Wellcome Sanger Institute uncovers secrets of Crusades by sequencing DNA of 13th-century skeletons
The work of geneticists has given new insight into our understanding of 13th-century Crusaders.
Scientists at the Wellcome Sanger Institute have unravelled the secrets of nine skeletons found in a burial pit in Sidon, Lebanon, by analysing ancient DNA extracted from them.
Their findings confirm that the warriors travelled from western Europe to the near East, where they mixed, had children with local people and recruited them to their religious cause.
Dr Chris Tyler-Smith, from the Wellcome Sanger Institute, said: “Historical documents tell us the names of the nobility who led the Crusades, but the identities of the soldiers remained a mystery.
“Genomics gives an unprecedented view of the past and shows the Crusaders originated from western Europe and recruited local people of the near East to join them in battle. The Crusaders and near Easterners lived, fought and died side by side.”
During the Crusades, a series of religious wars fought between 1095 and 1291, the Christian invaders attempted to claim the near East.
Archaeologists recently uncovered 25 skeletons from the 13th century of men who had died violently in battle. They had suffered blunt force injuries to their skulls and other bones, and their bodies were disposed of in the pit and burned. Clues such as European shoe buckles, a coin and carbon-14 dating analysis prompted archaeologists to believe the human remains were Crusaders.

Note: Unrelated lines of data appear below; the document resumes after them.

(** The shard row after an applied [UpdateShard]. *)
Lemma runStore_UpdateShard_applied d now st request old :
  executions st !! shardKey (ShardInfo.ShardID (usShardInfo request)) = Some old →
  asInt64 (old !! "range_id") = Some (PreviousRangeID request) →
  runStore st (UpdateShard d now request)
  = Some (Store (<[shardKey (ShardInfo.ShardID (usShardInfo request)) :=
                     (<["shard" := shardValue now (usShardInfo request)]>
                        {[ "range_id" := VInt64 (ShardInfo.RangeID (usShardInfo request)) ]})
                     ∪ old]> (executions st))
            (tasks st),
          Returns None).
Proof.
  intros Hold Hrange.
  pose proof (storeMapScanCAS_UpdateShard st d now request _ _ eq_refl) as Hs.
  unfold UpdateShard. cbn [runStore]. cbv zeta in *. rewrite Hs. clear Hs.
  unfold updateIfRangeID. rewrite Hold, decide_True by done. reflexivity.
Qed.

Lemma runStore_UpdateShard_rejected d now st request :
  storedRangeID (executions st !! shardKey (ShardInfo.ShardID (usShardInfo request)))
  ≠ Some (PreviousRangeID request) →
  ∃ msg,
    runStore st (UpdateShard d now request)
    = Some (st, Returns (Some (ShardOwnershipLostError (shardID d) msg))).
Proof.
  intros Hne.
  pose proof (storeMapScanCAS_UpdateShard st d now request _ _ eq_refl) as Hs.
  unfold UpdateShard. cbn [runStore]. cbv zeta in *. rewrite Hs. clear Hs.
  unfold updateIfRangeID, storedRangeID in *.
  destruct (executions st !! shardKey _) as [old|]; simpl in Hne.
  - rewrite decide_False by done. destruct st. simpl. eauto.
  - destruct st. simpl. eauto.
Qed.

(** [UpdateShard] hands the shard over.  When the shard row holds the
    range token that the request names as the previous one, the call
    succeeds and the row then holds the range token of the request, the
    other rows being left as they are; a second call that names the same
    previous token then fails with ShardOwnershipLostError for the shard
    of the adapter, unless the two tokens are equal.  A call that fails
    leaves the store as it is. *)
Theorem UpdateShard_hands_over d now now' st request :
  let key := shardKey (ShardInfo.ShardID (usShardInfo request)) in
  (storedRangeID (executions st !! key) = Some (PreviousRangeID request) →
   ∃ st',
     runStore st (UpdateShard d now request) = Some (st', Returns None)
     ∧ storedRangeID (executions st' !! key)
       = Some (ShardInfo.RangeID (usShardInfo request))
     ∧ (∀ key', key' ≠ key → executions st' !! key' = executions st !! key')
     ∧ tasks st' = tasks st
     ∧ (ShardInfo.RangeID (usShardInfo request) ≠ PreviousRangeID request →
        ∃ msg,
          runStore st' (UpdateShard d now' request)
          = Some (st', Returns (Some (ShardOwnershipLostError (shardID d) msg)))))
  ∧ (storedRangeID (executions st !! key) ≠ Some (PreviousRangeID request) →
     ∃ msg,
       runStore st (UpdateShard d now request)
       = Some (st, Returns (Some (ShardOwnershipLostError (shardID d) msg)))).
Proof.
  intros key. split; [|apply runStore_UpdateShard_rejected].
  intros (old & Hold & Hrange)%storedRangeID_Some.
  eexists. split; [by apply runStore_UpdateShard_applied|].
  assert (Hnew : storedRangeID
            (executions
               (Store (<[key := (<["shard" := shardValue now (usShardInfo request)]>
                                   {[ "range_id" :=
                                        VInt64 (ShardInfo.RangeID (usShardInfo request)) ]})
                                ∪ old]> (executions st)) (tasks st)) !! key)
          = Some (ShardInfo.RangeID (usShardInfo request))).
  { simpl. rewrite lookup_insert_eq. simpl.
    erewrite lookup_union_Some_l; [|by rewrite lookup_insert_ne, lookup_singleton_eq].
    reflexivity. }
  split; [exact Hnew|]. split; [|split; [reflexivity|]].
  - intros key' Hne. simpl. by rewrite lookup_insert_ne.
  - intros Hne. apply runStore_UpdateShard_rejected. fold key. rewrite Hnew. congruence.
Qed.

(** [CreateShard] against the store, by the row it finds. *)
Lemma runStore_CreateShard d now st request :
  let key := shardKey (ShardInfo.ShardID (csShardInfo request)) in
  runStore st (CreateShard d now request)
  = match executions st !! key with
    | None =>
        Some (Store (<[key := <["shard" := shardValue now (csShardInfo request)]>
                        (<["range_id" := VInt64 (ShardInfo.RangeID (csShardInfo request))]>
                           (execKeyColumns key))]> (executions st)) (tasks st),
              Returns None)
    | Some old =>
        Some (st,
              shard ←! mustMap (old !! "shard");
              Returns (Some (ShardAlreadyExistError
                (Sprintf "Shard already exists in executions table.  ShardId: %v, RangeId: %v"
                   [FValue (shard !! "shard_id"); FValue (shard !! "range_id")]))))
    end.
Proof.
  intros key.
  pose proof (storeMapScanCAS_CreateShard st d now request _ _ eq_refl) as Hs.
  cbv zeta in Hs. fold key in Hs. unfold insertIfNotExists in Hs.
  unfold CreateShard. cbn [runStore]. cbv zeta. rewrite Hs.
  destruct (executions st !! key); [|reflexivity]. by destruct st.
Qed.

(** [CreateShard] then the shard store.  On a store without a row for
    the shard, [CreateShard] succeeds; after it a second [CreateShard]
    for the same shard id fails with ShardAlreadyExistError, whose
    message carries the shard id and the range token of the first, and
    leaves the store as it is; and an [UpdateShard] that names the range
    token of the first as the previous one succeeds. *)
Theorem CreateShard_then_shard_calls d now now' st request :
  let key := shardKey (ShardInfo.ShardID (csShardInfo request)) in
  executions st !! key = None →
  ∃ st',
    runStore st (CreateShard d now request) = Some (st', Returns None)
    ∧ storedRangeID (executions st' !! key)
      = Some (ShardInfo.RangeID (csShardInfo request))
    ∧ (∀ request',
         ShardInfo.ShardID (csShardInfo request')
         = ShardInfo.ShardID (csShardInfo request) →
         runStore st' (CreateShard d now' request')
         = Some (st',
                 Returns (Some (ShardAlreadyExistError
                   (Sprintf
                      "Shard already exists in executions table.  ShardId: %v, RangeId: %v"
                      [FValue (Some (VInt (ShardInfo.ShardID (csShardInfo request))));
                       FValue (Some (VInt64
                                       (ShardInfo.RangeID (csShardInfo request))))])))))
    ∧ (∀ update,
         ShardInfo.ShardID (usShardInfo update)
         = ShardInfo.ShardID (csShardInfo request) →
         PreviousRangeID update = ShardInfo.RangeID (csShardInfo request) →
         ∃ st'',
           runStore st' (UpdateShard d now' update) = Some (st'', Returns None)
           ∧ storedRangeID (executions st'' !! key)
             = Some (ShardInfo.RangeID (usShardInfo update))).
Proof.
  intros key Hnone.
  eexists. split.
  { rewrite runStore_CreateShard. fold key. rewrite Hnone. reflexivity. }
  split; [|split].
  - simpl. rewrite lookup_insert_eq. simpl. by rewrite lookup_insert_ne, lookup_insert_eq.
  - intros request' Hid. rewrite runStore_CreateShard, Hid. fold key.
    cbn [executions]. rewrite lookup_insert_eq, lookup_insert_eq.
    unfold mustMap, shardValue. cbn [asMap obind]. reflexivity.
  - intros update Hid Hprev.
    eexists. split.
    + apply runStore_UpdateShard_applied.
      * rewrite Hid. fold key. simpl. apply lookup_insert_eq.
      * rewrite lookup_insert_ne, lookup_insert_eq by done. simpl. by rewrite Hprev.
    + simpl. rewrite Hid. fold key. rewrite lookup_insert_eq. simpl.
      erewrite lookup_union_Some_l; [|by rewrite lookup_insert_ne, lookup_singleton_eq].
      reflexivity.
Qed.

They also found an isolated skull nearby. It has been suggested that the head may have been thrown into the opposition’s camp to spread disease and damage morale.
Scientists at the Sanger Institute worked with the archaeologists at the excavation site to transfer the bones of the nine skeletons from Lebanon to the laboratory at Hinxton.
DNA extraction experts then took small portions of the 800-year-old DNA from the temporal bone in the skulls for sequencing – particularly challenging tasks, as the bodies had been burned and buried in a warm and humid climate, where DNA degrades quickly.
An ultra-sterile working environment was established to prevent contamination of the samples with their own DNA, which would have rendered them useless.
Sanger Institute scientists were then able to carry out the first whole-genome sequences of the DNA from the skeletons. The work relied on recent advances in DNA extraction and sequencing technology.
The study – reported in American Journal of Human Genetics – confirmed that the skeletons were indeed those of Crusaders.
Three individuals were Europeans of diverse origins, including Spain and Sardinia, four were near Easterners recruited to the cause and two had mixed genetic ancestry, which suggests they were the descendants of mixed relationships between Crusaders and near Easterners.
But the genetic influence of the Crusaders in the region was short-lived.
By sequencing the DNA of people living in Lebanon some 2,000 years ago, long before the Crusades, the researchers have shown that today’s Lebanese population is genetically similar to the Roman Lebanese. This suggests the Crusades had no lasting impact on the genetic make-up of the people of Lebanon.
Dr Marc Haber, from the Sanger Institute, said: “The Crusaders travelled to the near East and had relationships with the local people, with their sons later joining to fight their cause. However, after the fighting had finished, the mixed generation married into the local population and the genetic traces of the Crusaders were quickly lost.”
The work is an indication of how advances in genetics can help us to reinterpret or better understand history.
Dr Claude Doumet-Serhal, director of the Sidon excavation site in Lebanon, said: “I was thrilled to discover the genetic identities of the people who lived in the near East during the Crusades. Only five years ago, studies like this would not have been possible.
“The uniting of archaeologists and geneticists creates an incredible opportunity to interpret significant events throughout history.”